**Aim of the exercise:** Locate every line in the records below that holds the word "option" and return each one.

**Provided information:**
↓↓↓
(* ===== verification/Attempts.v ===== *)
(** * Delivery attempts (gwk-kernel/src/wire/serve.rs, migrations/0005_pty_delivery.sql)

    A committed PTY control has a row in [pty_delivery].  An attempt claims the
    row in a transaction, sends the control to its host through the registry,
    waits for the acknowledgement, and releases or settles the row; the host's
    acknowledgement settles it too; a claim that runs out, a connection that
    closes and a restart of the daemon leave it indeterminate.  Attempts,
    acknowledgements and the registry's verbs interleave freely.  The theorems:
    no control is sent to a host twice, and what a row may become. *)

From S2P Require Import Prelude Text Envelope Command Tables Db Store Screen Hub Streams Deliver.

Definition SLOW_CONSUMER_TIMEOUT_SECS : Z := 30.
Definition PTY_DELIVERY_LEASE_SECS : Z := SLOW_CONSUMER_TIMEOUT_SECS * 2 + 5.
Definition PTY_DELIVERY_FAILURE_MAX_BYTES : Z := 4 * 1024.

(** [PtyDeliveryResult]. *)
Inductive PtyDeliveryResult := Applied | Refused (code : KernelErrorCode) (message : string).

Section Attempts.
Context `{TZ : Timestamptz} {V : Type} `{PJ : PtyJson}.
Notation event := (EventEnvelope V).
Notation row := (DeliveryRow instant).
Notation table := (gmap (string * string) (DeliveryRow instant)).

Implicit Types (now : instant) (d token : string) (k key : string * string) (sel : string * string -> row -> bool)
  (t : table) (r : row) (f : row -> row).

(** ** The rows *)

Definition delivered (r : row) : bool := is_some (dv_delivered_at r).
Definition failed (r : row) : bool := is_some (dv_failed_at r).
Definition undetermined (r : row) : bool := is_some (dv_indeterminate_at r).
Definition claimed (r : row) : bool := is_some (dv_claim_token r).

(** [delivered_at IS NULL AND failed_at IS NULL AND indeterminate_at IS NULL]. *)
Definition unsettled (r : row) : bool := negb (delivered r) && negb (failed r) && negb (undetermined r).
(* ===== verification/Outbound.v ===== *)
(** * The outbound half of a connection (gwk-kernel/src/wire/serve.rs, subscribe.rs, pty.rs)

    A connection answers requests and carries streams: event subscriptions, PTY
    attaches and raw attaches.  Each stream is a task that reads its source and
    queues frames; one loop writes frames out, answers first, and records in the
    stream's cell what has left.  The tasks, the request loop, the write loop and
    the log interleave freely.  The theorems: a stream is announced before its
    first frame and carries its source in order without a gap, what a closing
    stream reports is what the client received, and the queues stay bounded. *)

From S2P Require Import Prelude Text Envelope Command Tables Db Store Port Screen Hub Streams Wire.

Definition SUBSCRIPTION_BATCH_ROWS : Z := 256.
Definition MAX_SUBSCRIPTIONS_PER_CONNECTION : nat := 8.
Definition BATCH_QUEUE_DEPTH : nat := MAX_SUBSCRIPTIONS_PER_CONNECTION.
Definition RESPONSE_QUEUE_DEPTH : nat := 1.
Definition PAGE_BYTE_BUDGET : Z := FRAME_BODY_MAX_BYTES / 2.

(** ** Cutting a page *)

Section FitPage.
(** [item_len] is the size of an item's JSON; [None] when it does not serialize. *)
Context {A : Type} (item_len : A -> option Z).

Fixpoint fit_from (bytes : Z) (kept items : list A) : option (list A * bool) :=
  match items with
  | [] => Some (kept, false)
  | item :: items =>
      n ← item_len item;
      let bytes := (bytes + n)%Z in
      if negb (Nat.eqb (length kept) 0) && (PAGE_BYTE_BUDGET <? bytes)%Z then Some (kept, true)
      else fit_from bytes (kept ++ [item]) items
  end.

(** [fit_page]. *)
Definition fit_page (items : list A) : option (list A * bool) := fit_from 0 [] items.

Definition page_bytes (l : list A) : Z := foldr (fun x n => (default 0 (item_len x) + n)%Z) 0%Z l.
End FitPage.

Section Outbound.
Context {V S : Type} `{ES : EventStore V S} `{SM : StoreModel V S} {LAWS : EventStoreLaws V S}.
(** The size of an event's JSON. *)
Context (event_len : EventEnvelope V -> option Z).
Notation event := (EventEnvelope V).
(** [Header::decode]. *)
Definition decode (l : bytes) : result BlobError (Header * Z) :=
  _ ← ensure (FIXED_HEADER_BYTES <=? zlen l)%Z Integrity;
  _ ← ensure (bool_decide (slice 0 VERSION_AT l = MAGIC)) Integrity;
  _ ← ensure (from_be_bytes (slice VERSION_AT DIGEST_AT l) =? FORMAT_VERSION)%Z Integrity;
  let media_len := from_be_bytes (slice MEDIA_LEN_AT KEK_LEN_AT l) in
  let kek_len := from_be_bytes (slice KEK_LEN_AT FIXED_HEADER_BYTES l) in
  let at_ := FIXED_HEADER_BYTES in
  _ ← ensure (at_ + media_len + kek_len <=? zlen l)%Z Integrity;
  let media_type := slice at_ (at_ + media_len) l in
  _ ← ensure (utf8_ok media_type) Integrity;
  let at_ := (at_ + media_len)%Z in
  let kek_id := slice at_ (at_ + kek_len) l in
  _ ← ensure (utf8_ok kek_id) Integrity;
  mret ({| hd_digest := slice DIGEST_AT SIZE_AT l; hd_byte_size := from_be_bytes (slice SIZE_AT NONCE_AT l);
           hd_media_type := media_type; hd_kek_id := kek_id; hd_stream_nonce := slice NONCE_AT MEDIA_LEN_AT l |},
        (at_ + kek_len)%Z).

(** [header_len], [chunk_count] and [chunk_offset]. *)
Definition header_len (media_type kek_id : bytes) : Z := (FIXED_HEADER_BYTES + zlen media_type + zlen kek_id)%Z.
Definition chunk_count (byte_size : Z) : Z := Z.max 1 ((byte_size + BLOB_CHUNK_BYTES - 1) / BLOB_CHUNK_BYTES).
Definition chunk_offset (header_len index : Z) : Z := (header_len + index * FRAMED_CHUNK_BYTES)%Z.

(** ** Sealing and opening *)

Section Container.
Context `{AE : Aead}.

(** [wrap_dek] and [unwrap_dek]: a data key and its wrap have fixed widths. *)
Definition wrap_dek (dek kek nonce aad : bytes) : result BlobError bytes :=
  sealed ← ok_or (aead_encrypt kek nonce aad dek) Integrity;
  _ ← ensure (zlen sealed =? WRAPPED_DEK_BYTES)%Z Integrity;
  mret sealed.
Definition unwrap_dek (wrapped kek nonce aad : bytes) : result BlobError bytes :=
  dek ← ok_or (aead_decrypt kek nonce aad wrapped) Integrity;
  _ ← ensure (zlen dek =? DEK_BYTES)%Z Integrity;
  mret dek.

(** [push_chunk]: what it appends. *)
Definition push_chunk (chunk : bytes) : result BlobError bytes :=
  _ ← ensure (zlen chunk <=? u32_max)%Z Integrity;
  mret (be 4 (zlen chunk) ++ chunk).

(** [plaintext.chunks(BLOB_CHUNK_BYTES)]. *)
Fixpoint chunks_of (fuel : nat) (l : bytes) : list bytes :=
  match fuel, l with
  | S fuel, _ :: _ => take chunk_nat l :: chunks_of fuel (drop chunk_nat l)
  | _, _ => []
  end.
Definition chunks (l : bytes) : list bytes := chunks_of (length l) l.

(** An empty blob still has a chunk. *)
Definition blob_chunks (l : bytes) : list bytes := match chunks l with [] => [[]] | cs => cs end.

(** The sealed chunks from [position] on: [encrypt_next] has a last position it
    does not pass, and the last chunk is sealed as such. *)
Fixpoint seal_chunks (dek nonce aad : bytes) (position : Z) (cs : list bytes) : result BlobError bytes :=
  match cs with
  | [] => Err Integrity
  | [last] =>
      sealed ← ok_or (stream_encrypt dek nonce position true aad last) Integrity;
      push_chunk sealed
  | chunk :: cs =>
      _ ← ensure (position <? u32_max)%Z Integrity;
      sealed ← ok_or (stream_encrypt dek nonce position false aad chunk) Integrity;
      framed ← push_chunk sealed;
      rest ← seal_chunks dek nonce aad (position + 1) cs;
      mret (framed ++ rest)
  end.

Record Sealed := {
  sl_container : bytes;
  sl_wrap_nonce : bytes;
  sl_wrapped_dek : bytes;
  sl_digest : bytes;
}.

Definition header_of (plaintext media_type kek_id stream_nonce : bytes) : Header := {|
  hd_digest := sha256 plaintext; hd_byte_size := zlen plaintext; hd_media_type := media_type; hd_kek_id := kek_id;
  hd_stream_nonce := stream_nonce |}.

(** [seal_with]; [seal] calls it with fresh keys and nonces. *)
Definition seal_with (plaintext media_type kek kek_id dek wrap_nonce stream_nonce : bytes) : result BlobError Sealed :=
  _ ← ensure (negb ((u16_max <? zlen media_type) || (u16_max <? zlen kek_id)))%Z Integrity;
  let aad := encode (header_of plaintext media_type kek_id stream_nonce) in
  wrapped_dek ← wrap_dek dek kek wrap_nonce aad;
  body ← seal_chunks dek stream_nonce aad 0 (blob_chunks plaintext);
  mret {| sl_container := aad ++ body; sl_wrap_nonce := wrap_nonce; sl_wrapped_dek := wrapped_dek;
          sl_digest := sha256 plaintext |}.

(** [read_chunk], on what is left of the container. *)
Definition read_chunk (rest : bytes) : result BlobError (bytes * bytes) :=
  _ ← ensure (CHUNK_LEN_BYTES <=? zlen rest)%Z Integrity;
  let len := from_be_bytes (take 4 rest) in
  let rest := drop 4 rest in
  _ ← ensure (len <=? zlen rest)%Z Integrity;
  mret (take (Z.to_nat len) rest, drop (Z.to_nat len) rest).

(** The framing loop of [open]. *)
Fixpoint read_chunks (fuel : nat) (rest : bytes) : result BlobError (list bytes) :=
  match fuel, rest with
  | S fuel, _ :: _ =>
      '(chunk, rest) ← read_chunk rest;
      more ← read_chunks fuel rest;
      mret (chunk :: more)
  | _, _ => mret []
  end.

(** The decryptor's chunks from [position] on. *)
Fixpoint open_chunks (dek nonce aad : bytes) (position : Z) (cs : list bytes) : result BlobError bytes :=
  match cs with
  | [] => Err Integrity
  | [last] => ok_or (stream_decrypt dek nonce position true aad last) Integrity
  | chunk :: cs =>
      _ ← ensure (position <? u32_max)%Z Integrity;
      part ← ok_or (stream_decrypt dek nonce position false aad chunk) Integrity;
      rest ← open_chunks dek nonce aad (position + 1) cs;
      mret (part ++ rest)
  end.

(** [open]. *)
Definition open (container kek wrap_nonce wrapped_dek : bytes) : result BlobError (Header * bytes) :=
  '(header, len) ← decode container;
  let aad := take (Z.to_nat len) container in
  dek ← unwrap_dek wrapped_dek kek wrap_nonce aad;
  framed ← read_chunks (length container) (drop (Z.to_nat len) container);
  plaintext ← open_chunks dek (hd_stream_nonce header) aad 0 framed;
  _ ← ensure (zlen plaintext =? hd_byte_size header)%Z Integrity;
  _ ← ensure (bool_decide (sha256 plaintext = hd_digest header)) Integrity;
  mret (header, plaintext).

(** [rewrap]. *)
Definition rewrap (container old_kek new_kek wrap_nonce wrapped_dek new_wrap_nonce : bytes) : result BlobError bytes :=
  '(_, len) ← decode container;
  let aad := take (Z.to_nat len) container in
  dek ← unwrap_dek wrapped_dek old_kek wrap_nonce aad;
  wrap_dek dek new_kek new_wrap_nonce aad.

(** [open_chunk]. *)
Definition open_chunk (aad dek stream_nonce : bytes) (position : Z) (last : bool) (ciphertext : bytes)
  : result BlobError bytes :=
  ok_or (stream_decrypt dek stream_nonce position last aad ciphertext) Integrity.

(** ** Reading a range (the container half of [PgBlobStore::read]) *)

(** [read_exact] after a seek: running off the end is truncation. *)
Definition read_at (offset n : Z) (container : bytes) : result BlobError bytes :=
  _ ← ensure (offset + n <=? zlen container)%Z Integrity;
  mret (slice offset (offset + n) container).
(* ===== verification/Ordered.v ===== *)
(** * Sorting and ordered maps

    What the Context crates use of the standard library's ordered data: the
    stable [sort_by] of a slice, [Vec::dedup], and the iteration of a
    [BTreeMap] in key order.  Strings compare byte by byte. *)

From stdpp Require Export sorting.
From S2P Require Import Prelude.

(** ** Filters *)

Lemma filter_ext_in {A} (P Q : A -> Prop) `{!∀ x, Decision (P x), !∀ x, Decision (Q x)} (l : list A) :
  (forall x, x ∈ l -> P x <-> Q x) -> filter P l = filter Q l.
Proof.
  induction l as [|x l IH]; intros He; [done|]. rewrite !filter_cons, IH by set_solver.
  specialize (He x ltac:(left)). repeat case_decide; tauto.
Qed.

Lemma filter_none_in {A} (P : A -> Prop) `{!∀ x, Decision (P x)} (l : list A) :
  (forall x, x ∈ l -> ~ P x) -> filter P l = [].
Proof.
  induction l as [|x l IH]; intros Hn; [done|]. rewrite filter_cons_False by (apply Hn; left). apply IH. set_solver.
Qed.

(** ** The stable sort *)

Section Sort.
Context {A : Type} (leb : A -> A -> bool).

(** Insertion keeps a new element in front of those that compare equal. *)
Fixpoint insert_by (x : A) (l : list A) : list A :=
  match l with
  | [] => [x]
  | y :: l => if leb x y then x :: y :: l else y :: insert_by x l
  end.

Definition sort_by (l : list A) : list A := foldr insert_by [] l.

Lemma insert_by_perm x l : insert_by x l ≡ₚ x :: l.
Proof.
  induction l as [|y l IH]; simpl; [done|]. destruct (leb x y); [done|]. rewrite IH. apply Permutation_swap.
Qed.

Lemma sort_by_perm l : sort_by l ≡ₚ l.
Proof. induction l as [|x l IH]; simpl; [done|]. by rewrite insert_by_perm, IH. Qed.

Lemma sort_by_elem_of x l : x ∈ sort_by l <-> x ∈ l.
Proof. by rewrite sort_by_perm. Qed.

Lemma sort_by_length l : length (sort_by l) = length l.
Proof. by rewrite sort_by_perm. Qed.

(** A comparison that is a total preorder. *)
Class TotalPreorder : Prop := {
  leb_total x y : leb x y = true \/ leb y x = true;
  leb_trans x y z : leb x y = true -> leb y z = true -> leb x z = true;
}.

Context `{TotalPreorder}.

Lemma leb_refl x : leb x x = true.
Proof. by destruct (leb_total x x). Qed.

Lemma insert_by_sorted x l : StronglySorted leb l -> StronglySorted leb (insert_by x l).
Proof.
  induction 1 as [|y l Hl IH HF]; simpl; [repeat constructor|].
  destruct (leb x y) eqn:E.
  - constructor; [by constructor|]. constructor; [by rewrite E|].
    eapply Forall_impl; [exact HF|]. intros z Hz%Is_true_true. apply Is_true_true. by eapply leb_trans.
  - constructor; [done|]. rewrite insert_by_perm. constructor; [|done].
    apply Is_true_true. destruct (leb_total x y) as [|Hyx]; [congruence|done].
Qed.

Lemma sort_by_sorted l : StronglySorted leb (sort_by l).
Proof. induction l as [|x l IH]; [constructor|]. by apply insert_by_sorted. Qed.

(** Sorted lists with the same elements agree wherever ties are equalities. *)
Lemma sort_by_unique l1 l2 :
  (forall x y, x ∈ l1 -> y ∈ l1 -> leb x y = true -> leb y x = true -> x = y) ->
  l1 ≡ₚ l2 -> sort_by l1 = sort_by l2.
Proof.
  intros Hanti Hp. apply (StronglySorted_unique_strong leb).
  - intros x y Hx Hy Hxy%Is_true_true Hyx%Is_true_true. rewrite sort_by_elem_of in Hx, Hy.
    apply Hanti; [done|by rewrite Hp|done|done].
  - apply sort_by_sorted.
  - apply sort_by_sorted.
  - by rewrite !sort_by_perm.
Qed.

Lemma sort_by_fixed l : StronglySorted leb l -> sort_by l = l.
Proof.
  induction 1 as [|x l Hl IH HF]; simpl; [done|]. rewrite IH.
  destruct HF as [|y l Hxy%Is_true_true HF]; simpl; [done|]. by rewrite Hxy.
Qed.
End Sort.

Arguments TotalPreorder {A} leb.

(** A comparison read through a key. *)
#[export] Instance leb_by_key {A B} (f : A -> B) leb :
  TotalPreorder leb -> TotalPreorder (fun x y => leb (f x) (f y)).
Proof. intros [Ht Htr]. split; intros; [apply Ht|by eapply Htr]. Qed.

Lemma sort_by_fmap {A B} (f : A -> B) (leb : B -> B -> bool) l :
  f <$> sort_by (fun x y => leb (f x) (f y)) l = sort_by leb (f <$> l).
Proof.
  assert (forall x k, f <$> insert_by (fun x y => leb (f x) (f y)) x k = insert_by leb (f x) (f <$> k)) as Hi.
  { intros x k. induction k as [|y k IH]; [done|]. rewrite fmap_cons. simpl. destruct (leb (f x) (f y)); [done|]. by rewrite fmap_cons, IH. }
  unfold sort_by. induction l as [|x l IH]; [done|]. rewrite fmap_cons. simpl. by rewrite Hi, IH.
Qed.

(** Two comparisons, the second deciding the ties of the first. *)
Definition lex {A} (leb1 leb2 : A -> A -> bool) (x y : A) : bool :=
  if leb1 x y then if leb1 y x then leb2 x y else true else false.

#[export] Instance lex_total {A} (leb1 leb2 : A -> A -> bool) :
  TotalPreorder leb1 -> TotalPreorder leb2 -> TotalPreorder (lex leb1 leb2).
Proof.
  intros [T1 R1] [T2 R2]. unfold lex. split.
  - intros x y. destruct (T1 x y) as [E|E], (leb1 x y) eqn:Exy, (leb1 y x) eqn:Eyx; eauto; discriminate.
  - intros x y z. destruct (leb1 x y) eqn:Exy; [|done]. destruct (leb1 y z) eqn:Eyz; [|by destruct (leb1 y x)].
    rewrite (R1 _ _ _ Exy Eyz). destruct (leb1 y x) eqn:Eyx.
    + destruct (leb1 z y) eqn:Ezy.
      * rewrite (R1 _ _ _ Ezy Eyx). eauto.
      * destruct (leb1 z x) eqn:Ezx; [|done]. by rewrite (R1 _ _ _ Ezx Exy) in Ezy.
    + destruct (leb1 z x) eqn:Ezx; [|done]. by rewrite (R1 _ _ _ Eyz Ezx) in Eyx.
Qed.

Lemma lex_both {A} (leb1 leb2 : A -> A -> bool) x y :
  lex leb1 leb2 x y = true -> lex leb1 leb2 y x = true ->
  (leb1 x y = true /\ leb1 y x = true) /\ leb2 x y = true /\ leb2 y x = true.
Proof. unfold lex. destruct (leb1 x y), (leb1 y x); naive_solver. Qed.

(** ** Strings *)

#[export] Instance string_leb_total : TotalPreorder String.leb.
Proof.
  split; [apply String.leb_total|]. intros x y z Hxy%Is_true_true Hyz%Is_true_true.
  apply Is_true_true. by apply (transitivity (R := String.le) (y := y)).
Qed.

Lemma string_leb_antisym s t : String.leb s t = true -> String.leb t s = true -> s = t.
Proof. apply String.leb_antisym. Qed.

(** [a < b] on strings. *)
Definition string_ltb (a b : string) : bool := negb (String.leb b a).

Lemma string_compare_lt a b : String.compare a b = Lt <-> string_ltb a b = true.
Proof.
  unfold string_ltb, String.leb. rewrite (String.compare_antisym b a). destruct (String.compare a b); simpl; naive_solver.
Qed.

Lemma string_ltb_spec a b : string_ltb a b = true <-> String.leb a b = true /\ a <> b.
Proof.
  unfold string_ltb. rewrite negb_true_iff. split.
  - intros Hba. destruct (leb_total String.leb a b) as [Hab|]; [|congruence].
    split; [done|]. intros ->. congruence.
  - intros [Hab Hne]. destruct (String.leb b a) eqn:E; [|done]. by destruct Hne; apply string_leb_antisym.
Qed.

#[export] Instance Z_leb_total : TotalPreorder Z.leb.
Proof. split; intros *; rewrite !Z.leb_le; lia. Qed.

(** Strings in strictly ascending order. *)
Definition ascending (l : list string) : Prop := StronglySorted (fun a b => string_ltb a b) l.

Lemma ascending_of_sorted l : StronglySorted String.leb l -> NoDup l -> ascending l.
Proof.
  induction 1 as [|x l Hl IH HF]; [constructor|]. intros [Hx Hnd]%NoDup_cons.
  constructor; [by apply IH|]. rewrite Forall_forall in *. intros y Hy.
  apply Is_true_true, string_ltb_spec. split; [by apply Is_true_true, HF|]. by intros ->.
Qed.

(** ** [Vec::dedup] *)

(** Drop an element that equals the one before it. *)
Fixpoint dedup_from {A} `{EqDecision A} (x : A) (l : list A) : list A :=
  match l with
  | [] => [x]
  | y :: l => if decide (x = y) then dedup_from x l else x :: dedup_from y l
  end.
Definition dedup {A} `{EqDecision A} (l : list A) : list A :=
  match l with [] => [] | x :: l => dedup_from x l end.

Lemma dedup_from_sorted x l :
  StronglySorted String.leb (x :: l) ->
  ascending (dedup_from x l) /\ (forall y, y ∈ dedup_from x l <-> y ∈ x :: l).
Proof.
  revert x. induction l as [|y l IH]; intros x Hs; simpl.
  { split; [repeat constructor|done]. }
  apply StronglySorted_cons in Hs as [[Hxy HF]%Forall_cons Hs]. case_decide as E.
  - subst y. destruct (IH x Hs) as [Ha He]. split; [done|]. intros z. rewrite He. set_solver.
  - destruct (IH y Hs) as [Ha He]. split.
    + constructor; [done|]. apply Forall_forall. intros z Hz%He.
      apply Is_true_true, string_ltb_spec. apply StronglySorted_cons in Hs as [HFy _].
      rewrite Forall_forall in HF, HFy. apply elem_of_cons in Hz as [->|Hz].
      * split; [by apply Is_true_true|done].
      * split; [by apply Is_true_true, HF|]. intros <-. apply E, string_leb_antisym; [by apply Is_true_true|].
        by apply Is_true_true, HFy.
    + intros z. rewrite !elem_of_cons, He. set_solver.
Qed.

(** Sorting and removing repetitions: the elements, ascending. *)
Lemma sort_dedup l :
  ascending (dedup (sort_by String.leb l)) /\ (forall y, y ∈ dedup (sort_by String.leb l) <-> y ∈ l).
Proof.
  pose proof (sort_by_sorted String.leb l) as Hs. setoid_rewrite <-(sort_by_elem_of String.leb _ l).
  destruct (sort_by String.leb l) as [|x k]; [split; [constructor|done]|]. by apply dedup_from_sorted.
Qed.

Lemma ascending_unique l k : ascending l -> ascending k -> (forall x, x ∈ l <-> x ∈ k) -> l = k.
Proof.
  assert (forall l, ascending l -> NoDup l) as Hnd.
  { induction 1 as [|x l' Hl IH HF]; constructor; [|done]. intros Hx. rewrite Forall_forall in HF.
    specialize (HF _ Hx). apply Is_true_true, string_ltb_spec in HF as [_ Hne]. done. }
  intros Hl Hk He. apply (StronglySorted_unique_strong (fun a b => string_ltb a b)); [|done|done|].
  - intros x y _ _ Hxy%Is_true_true Hyx%Is_true_true.
    apply string_ltb_spec in Hxy as [Hxy _], Hyx as [Hyx _]. by apply string_leb_antisym.
  - apply NoDup_Permutation; [by apply Hnd|by apply Hnd|done].
Qed.

(** ** [BTreeMap] with string keys *)

Definition entry_leb {A} (x y : string * A) : bool := String.leb x.1 y.1.

(** [BTreeMap::iter]: the entries in key order. *)
Definition btree_iter {A} (m : gmap string A) : list (string * A) := sort_by entry_leb (map_to_list m).

(** [BTreeMap::into_values]. *)
Definition btree_values {A} (m : gmap string A) : list A := snd <$> btree_iter m.

Lemma btree_iter_elem {A} (m : gmap string A) k x : (k, x) ∈ btree_iter m <-> m !! k = Some x.
Proof. unfold btree_iter. by rewrite sort_by_elem_of, elem_of_map_to_list. Qed.

Lemma btree_iter_keys {A} (m : gmap string A) : ascending (fst <$> btree_iter m).
Proof.
  unfold btree_iter, entry_leb. rewrite (sort_by_fmap fst String.leb).
  apply ascending_of_sorted; [apply sort_by_sorted, _|]. rewrite sort_by_perm. apply NoDup_fst_map_to_list.
Qed.

Lemma btree_iter_length {A} (m : gmap string A) : length (btree_iter m) = size m.
Proof. unfold btree_iter. by rewrite sort_by_length, length_map_to_list. Qed.

Lemma btree_values_elem {A} (m : gmap string A) x : x ∈ btree_values m <-> exists k, m !! k = Some x.
Proof.
  unfold btree_values. rewrite list_elem_of_fmap. split.
  - intros ([k y] & -> & Hy%btree_iter_elem). by exists k.
  - intros [k Hk]. exists (k, x). split; [done|]. by apply btree_iter_elem.
Qed.

(** Values that name their own key come out in ascending order of it. *)
Lemma btree_values_keys {A} (key : A -> string) (m : gmap string A) :
  (forall k x, m !! k = Some x -> key x = k) -> key <$> btree_values m = fst <$> btree_iter m.
Proof.
  intros Hk. unfold btree_values. rewrite <-list_fmap_compose. apply list_fmap_ext.
  intros i [k x] Hi. simpl. apply Hk, btree_iter_elem. by eapply list_elem_of_lookup_2.
Qed.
↑↑↑
**Completed exercise:**
Context {A : Type} (item_len : A -> option Z).
Fixpoint fit_from (bytes : Z) (kept items : list A) : option (list A * bool) :=
Definition fit_page (items : list A) : option (list A * bool) := fit_from 0 [] items.
Context (event_len : EventEnvelope V -> option Z).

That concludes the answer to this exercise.